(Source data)
Lemma C5_fault_leaves_state_witness :
  s_read fresh_kernel handle0 ∅ 0 100 500
    = Returns (- EFAULT, ∅, 500) fresh_kernel /\
  s_write fresh_kernel handle0 ∅ 0 100 500
    = Returns (- EFAULT, 500) fresh_kernel /\
  - EFAULT < 0.
Proof.
  apply (C5_fault_leaves_state fresh_kernel handle0 0%nat fresh_dev ∅ 0 100 500).
  - reflexivity.
  - reflexivity.
  - vm_compute. reflexivity.
  - vm_compute. reflexivity.
Defined.

(** * Transfers inside the buffer *)

(** At an offset inside the buffer (or at its end) the length
    transferred is [min count (size - offset)]; for [count > 0] at
    [offset < size] with [offset + count > size] it is exactly
    [size - offset].  A read with an accessible destination returns that
    length, advances the offset by it, stores exactly that many bytes,
    the ones at [offset] in the buffer, at [ubuf] and leaves all other
    user memory alone; a write with an accessible source returns that
    length, advances the offset by it and stores exactly that many bytes
    at [offset] in the buffer. *)
Lemma transfer_is_clamped_inside k f i data um ubuf count offset :
  private_data f = Some i -> devs k !! i = Some data -> dev_ok data ->
  in_size_t count -> 0 <= offset <= size data ->
  let len := Z.min count (size data - offset) in
  (0 < count -> offset < size data -> size data < offset + count ->
   len = size data - offset /\ 0 < len) /\
  (access_ok um ubuf len = true ->
   exists bs k',
     kslice (buffer data) offset len = Some bs /\
     Z.of_nat (length bs) = len /\
     s_read k f um ubuf count offset =
       Returns (len, um_store um ubuf bs, offset + len) k' /\
     forall a, a < ubuf \/ ubuf + len <= a ->
               um_store um ubuf bs !! a = um !! a) /\
  (forall bs, um_load um ubuf (Z.to_nat len) = Some bs ->
   exists buffer' k',
     kstore (buffer data) offset bs = Some buffer' /\
     Z.of_nat (length bs) = len /\
     s_write k f um ubuf count offset = Returns (len, offset + len) k' /\
     devs k' = <[i := {| buffer := buffer'; size := size data |}]> (devs k)).
Proof.
  intros Hf Hd Hok Hc Ho len.
  pose proof Hok as [Hshape Hsize]. unfold dev_shape in Hshape.
  rewrite Hsize in Ho.
  assert (0 <= len <= BUFSIZE) as Hlen
    by (unfold len, in_size_t in *; rewrite Hsize; lia).
  assert (len = Z.min count (BUFSIZE - offset)) as Hlen'
    by (unfold len; rewrite Hsize; reflexivity).
  split; [unfold len; lia|]. split.
  - intros Hacc.
    set (bs := take (Z.to_nat len) (drop (Z.to_nat offset) (buffer data))).
    assert (Z.of_nat (length bs) = len) as Hl
      by (unfold bs; rewrite length_take, length_drop, Hshape;
          unfold BUFSIZE in *; lia).
    assert (kslice (buffer data) offset len = Some bs) as Hsl
      by (apply kslice_inside; [lia|]; rewrite Hshape; unfold BUFSIZE in *; lia).
    assert (forall a, a < ubuf \/ ubuf + len <= a ->
                      um_store um ubuf bs !! a = um !! a) as Hout
      by (intros a Ha; apply um_store_outside; rewrite Hl; exact Ha).
    rewrite (s_read_inside k f i data Hf Hd Hok) by assumption.
    rewrite <- Hlen'. fold bs.
    destruct (Z.eqb_spec len 0) as [Hz|Hnz].
    + exists bs, k. repeat split; try assumption.
      assert (bs = []) as -> by (apply length_zero_iff_nil; lia).
      rewrite Hz, Z.add_0_r. reflexivity.
    + rewrite Hacc. eexists bs, _. repeat split; assumption.
  - intros bs Hload. pose proof (um_load_length _ _ _ _ Hload) as Hl.
    assert (kstore (buffer data) offset bs =
              Some (take (Z.to_nat offset) (buffer data) ++ bs ++
                    drop (Z.to_nat offset + length bs) (buffer data))) as Hst
      by (apply kstore_inside; [lia|]; rewrite Hshape, Hl;
          unfold BUFSIZE in *; lia).
    rewrite (s_write_inside k f i data Hf Hd Hok) by assumption.
    rewrite <- Hlen'.
    destruct (Z.eqb_spec len 0) as [Hz|Hnz].
    + eexists _, k. split; [exact Hst|]. split; [lia|].
      split; [rewrite Hz, Z.add_0_r; reflexivity|].
      assert (bs = []) as -> by (apply length_zero_iff_nil; lia).
      simpl. rewrite Nat.add_0_r, take_drop, dev_eta.
      symmetry. apply list_insert_id. exact Hd.
    + rewrite Hload. eexists _, _. split; [exact Hst|]. split; [lia|].
      split; reflexivity.
Qed.

(** C3, at an offset past the end: for a request of 8 bytes at offset 600
    of the freshly loaded device, [min count (size - offset)] is -88,
    while the length the read and the write compute is 8, and both go on
    to transfer 8 bytes at index 600 of the 512-byte buffer. *)
Theorem C3_length_past_size_is_not_min :
  Z.min 8 (size fresh_dev - 600) = -88 /\
  Z.min (to_size_t (size fresh_dev - 600)) 8 = 8 /\
  s_read fresh_kernel handle0 user_page 4096 8 600 = OutOfBounds 600 8 /\
  s_write fresh_kernel handle0 user_page 4096 8 600 = OutOfBounds 600 8.
Proof. repeat split; vm_compute; reflexivity. Qed.

(** C4: a read or a write of [count > 0] bytes at an offset inside the
    buffer whose user region is accessible returns the effective length
    [min count (size - offset)], which is positive, and leaves the offset
    advanced by exactly that length. *)
Theorem C4_success_advances_offset k f i data um ubuf count offset :
  private_data f = Some i -> devs k !! i = Some data -> dev_ok data ->
  in_size_t count -> 0 < count -> 0 <= offset < size data ->
  access_ok um ubuf (Z.min count (size data - offset)) = true ->
  let len := Z.min count (size data - offset) in
  0 < len /\
  (exists um' k',
     s_read k f um ubuf count offset = Returns (len, um', offset + len) k') /\
  (exists k',
     s_write k f um ubuf count offset = Returns (len, offset + len) k').
Proof.
  intros Hf Hd Hok Hc Hpos Ho Hacc len. fold len in Hacc.
  pose proof Hok as [_ Hsize]. rewrite Hsize in Ho.
  assert (len = Z.min count (BUFSIZE - offset)) as Hlen'
    by (unfold len; rewrite Hsize; reflexivity).
  assert (0 < len) as Hlen by lia.
  split; [exact Hlen|]. split.
  - rewrite (s_read_inside k f i data Hf Hd Hok) by (assumption || lia).
    rewrite <- Hlen'. destruct (Z.eqb_spec len 0); [lia|].
    rewrite Hacc. eauto.
  - rewrite (s_write_inside k f i data Hf Hd Hok) by (assumption || lia).
    rewrite <- Hlen'. destruct (Z.eqb_spec len 0); [lia|].
    apply access_ok_load in Hacc as [bs ->]. eauto.
Qed.

Lemma C4_success_advances_offset_witness :
  0 < Z.min 12 (size fresh_dev - 0) /\
  (exists um' k',
     s_read fresh_kernel handle0 user_page 4096 12 0 = Returns (12, um', 12) k') /\
  (exists k',
     s_write fresh_kernel handle0 user_page 4096 12 0 = Returns (12, 12) k').
Proof.
  apply (C4_success_advances_offset fresh_kernel handle0 0%nat fresh_dev
           user_page 4096 12 0).
  - reflexivity.
  - reflexivity.
  - split; reflexivity.
  - split; [discriminate|reflexivity].
  - reflexivity.
  - split; [discriminate|reflexivity].
  - vm_compute. reflexivity.
Defined.

(** * What the calls change in [devs] *)

Lemma s_read_devs k f um ubuf count offset v k' :
  s_read k f um ubuf count offset = Returns v k' -> devs k' = devs k.
Proof.
  unfold s_read.
  destruct (deref k (private_data f)) as [data|]; [|discriminate].
  destruct (_ <=? 0); [intros [= _ <-]; reflexivity|].
  destruct (copy_to_user _ _ _ _ _) as [[nc um']|]; [|discriminate].
  destruct (negb _); intros [= _ <-]; reflexivity.
Qed.

(** A write that returns has replaced the buffer of the device of its
    handle by one of the same length, and nothing else. *)
Lemma s_write_devs k f um ubuf count offset v k' :
  s_write k f um ubuf count offset = Returns v k' ->
  devs k' = devs k \/
  exists p data bs buffer',
    private_data f = Some p /\ devs k !! p = Some data /\
    Z.of_nat (length bs) = Z.min (to_size_t (size data - offset)) count /\
    kstore (buffer data) offset bs = Some buffer' /\
    devs k' = <[p := {| buffer := buffer'; size := size data |}]> (devs k).
Proof.
  unfold s_write.
  destruct (private_data f) as [p|] eqn:Hp; [|discriminate]. simpl.
  destruct (devs k !! p) as [data|] eqn:Hd; [|discriminate].
  destruct (Z.leb_spec (Z.min (to_size_t (size data - offset)) count) 0) as [|Hlen];
    [intros [= _ <-]; left; reflexivity|].
  unfold copy_from_user.
  destruct (um_load um ubuf _) as [bs|] eqn:Hload.
  - destruct (kstore (buffer data) offset bs) as [b'|] eqn:Hst; [|discriminate].
    simpl. intros [= _ <-]. right. exists p, data, bs, b'.
    apply um_load_length in Hload.
    repeat split; try assumption; try reflexivity. lia.
  - destruct (negb _); intros [= _ <-]; left; simpl;
      rewrite dev_eta; apply list_insert_id; exact Hd.
Qed.

Lemma step_devs k k' :
  step_inside k k' ->
  devs k' = devs k \/
  exists p data buffer',
    devs k !! p = Some data /\ length buffer' = length (buffer data) /\
    devs k' = <[p := {| buffer := buffer'; size := size data |}]> (devs k).
Proof.
  intros [k0 ino f v k0' H|k0 ino f v k0' H|k0 f um ubuf c o v k0' _ _ H
         |k0 f um ubuf c o v k0' _ _ H].
  - left. unfold s_open in H. injection H as _ <-. reflexivity.
  - left. unfold s_release in H. injection H as _ <-. reflexivity.
  - left. eapply s_read_devs. exact H.
  - apply s_write_devs in H as [H|(p & data & bs & b' & _ & Hd & _ & Hst & H)];
      [left; exact H|right].
    exists p, data, b'. split; [exact Hd|]. split; [|exact H].
    eapply kstore_length. exact Hst.
Qed.

Lemma step_sizes k k' :
  step_inside k k' -> size <$> devs k' = size <$> devs k.
Proof.
  intros H. apply step_devs in H as [->|(p & data & b' & Hd & _ & ->)];
    [reflexivity|].
  rewrite list_fmap_insert. simpl. apply list_insert_id.
  rewrite list_lookup_fmap, Hd. reflexivity.
Qed.

Lemma step_dev_ok k k' :
  step_inside k k' -> Forall dev_ok (devs k) -> Forall dev_ok (devs k').
Proof.
  intros H Hall. apply step_devs in H as [->|(p & data & b' & Hd & Hl & ->)];
    [exact Hall|].
  apply Forall_insert; [exact Hall|].
  pose proof (proj1 (Forall_lookup _ _) Hall p data Hd) as [Hshape Hsize].
  split; [|exact Hsize]. unfold dev_shape in *. simpl. congruence.
Qed.

(** * Module load *)

Lemma init_minor_devs i k u k' :
  init_minor i k = Returns u k' ->
  exists d b,
    devs k !! i = Some d /\
    kstore (buffer d) 0 MESSAGE_literal = Some b /\
    devs k' = <[i := {| buffer := b; size := BUFSIZE |}]> (devs k).
Proof.
  unfold init_minor. simpl.
  destruct (devs k !! i) as [d|] eqn:Hd; [|discriminate].
  destruct (kstore (buffer d) 0 MESSAGE_literal) as [b|] eqn:Hst; [|discriminate].
  intros [= _ <-]. exists d, b. repeat split; assumption || reflexivity.
Qed.

Lemma init_minor_greets d b :
  dev_shape d -> kstore (buffer d) 0 MESSAGE_literal = Some b ->
  greeted {| buffer := b; size := BUFSIZE |}.
Proof.
  intros Hshape Hst. pose proof (kstore_length _ _ _ _ Hst) as Hl.
  unfold kstore in Hst. destruct (_ && _); [|discriminate].
  injection Hst as <-.
  split; [split; [unfold dev_shape in *; simpl in *; congruence|reflexivity]|].
  split; reflexivity.
Qed.

(** The loop greets the [n] devices from [i] on and keeps the shape of the
    others. *)
Lemma init_loop_devs n : forall i k u k',
  Forall dev_shape (devs k) ->
  init_loop i n k = Returns u k' ->
  length (devs k') = length (devs k) /\
  Forall dev_shape (devs k') /\
  forall j d, devs k' !! j = Some d ->
    ((i <= j < i + n)%nat -> greeted d) /\
    ((j < i)%nat -> devs k !! j = Some d).
Proof.
  induction n as [|n IH]; intros i k u k' Hall; simpl.
  - intros [= _ <-]. split; [reflexivity|]. split; [exact Hall|].
    intros j d Hd. split; [lia|]. intros _. exact Hd.
  - destruct (init_minor i k) as [u1 k1| |] eqn:Hm; try discriminate.
    apply init_minor_devs in Hm as (d0 & b & Hd0 & Hst & Hk1).
    assert (greeted {| buffer := b; size := BUFSIZE |}) as Hg.
    { apply (init_minor_greets d0); [|exact Hst].
      exact (proj1 (Forall_lookup _ _) Hall i d0 Hd0). }
    assert (Forall dev_shape (devs k1)) as Hall1.
    { rewrite Hk1. apply Forall_insert; [exact Hall|]. apply Hg. }
    intros Hloop. destruct (IH (S i) k1 u k' Hall1 Hloop) as (Hlen & Hall' & Hj).
    split; [rewrite Hlen, Hk1; apply length_insert|].
    split; [exact Hall'|].
    intros j d Hd. destruct (Hj j d Hd) as (Hin & Hbelow).
    split.
    + intros Hrange. destruct (decide (j = i)) as [->|Hne].
      * assert (devs k1 !! i = Some d) as Hi by (apply Hbelow; lia).
        rewrite Hk1, list_lookup_insert_eq in Hi
          by (eapply lookup_lt_Some; exact Hd0).
        injection Hi as <-. exact Hg.
      * apply Hin. lia.
    + intros Hlt. assert (devs k1 !! j = Some d) as Hi by (apply Hbelow; lia).
      rewrite Hk1, list_lookup_insert_ne in Hi by lia. exact Hi.
Qed.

## Aim of the task:
Every line above that includes the string "left" needs to be copied.

## Response:
    [intros [= _ <-]; left; reflexivity|].
  - destruct (negb _); intros [= _ <-]; left; simpl;
  - left. unfold s_open in H. injection H as _ <-. reflexivity.
  - left. unfold s_release in H. injection H as _ <-. reflexivity.
  - left. eapply s_read_devs. exact H.
      [left; exact H|right].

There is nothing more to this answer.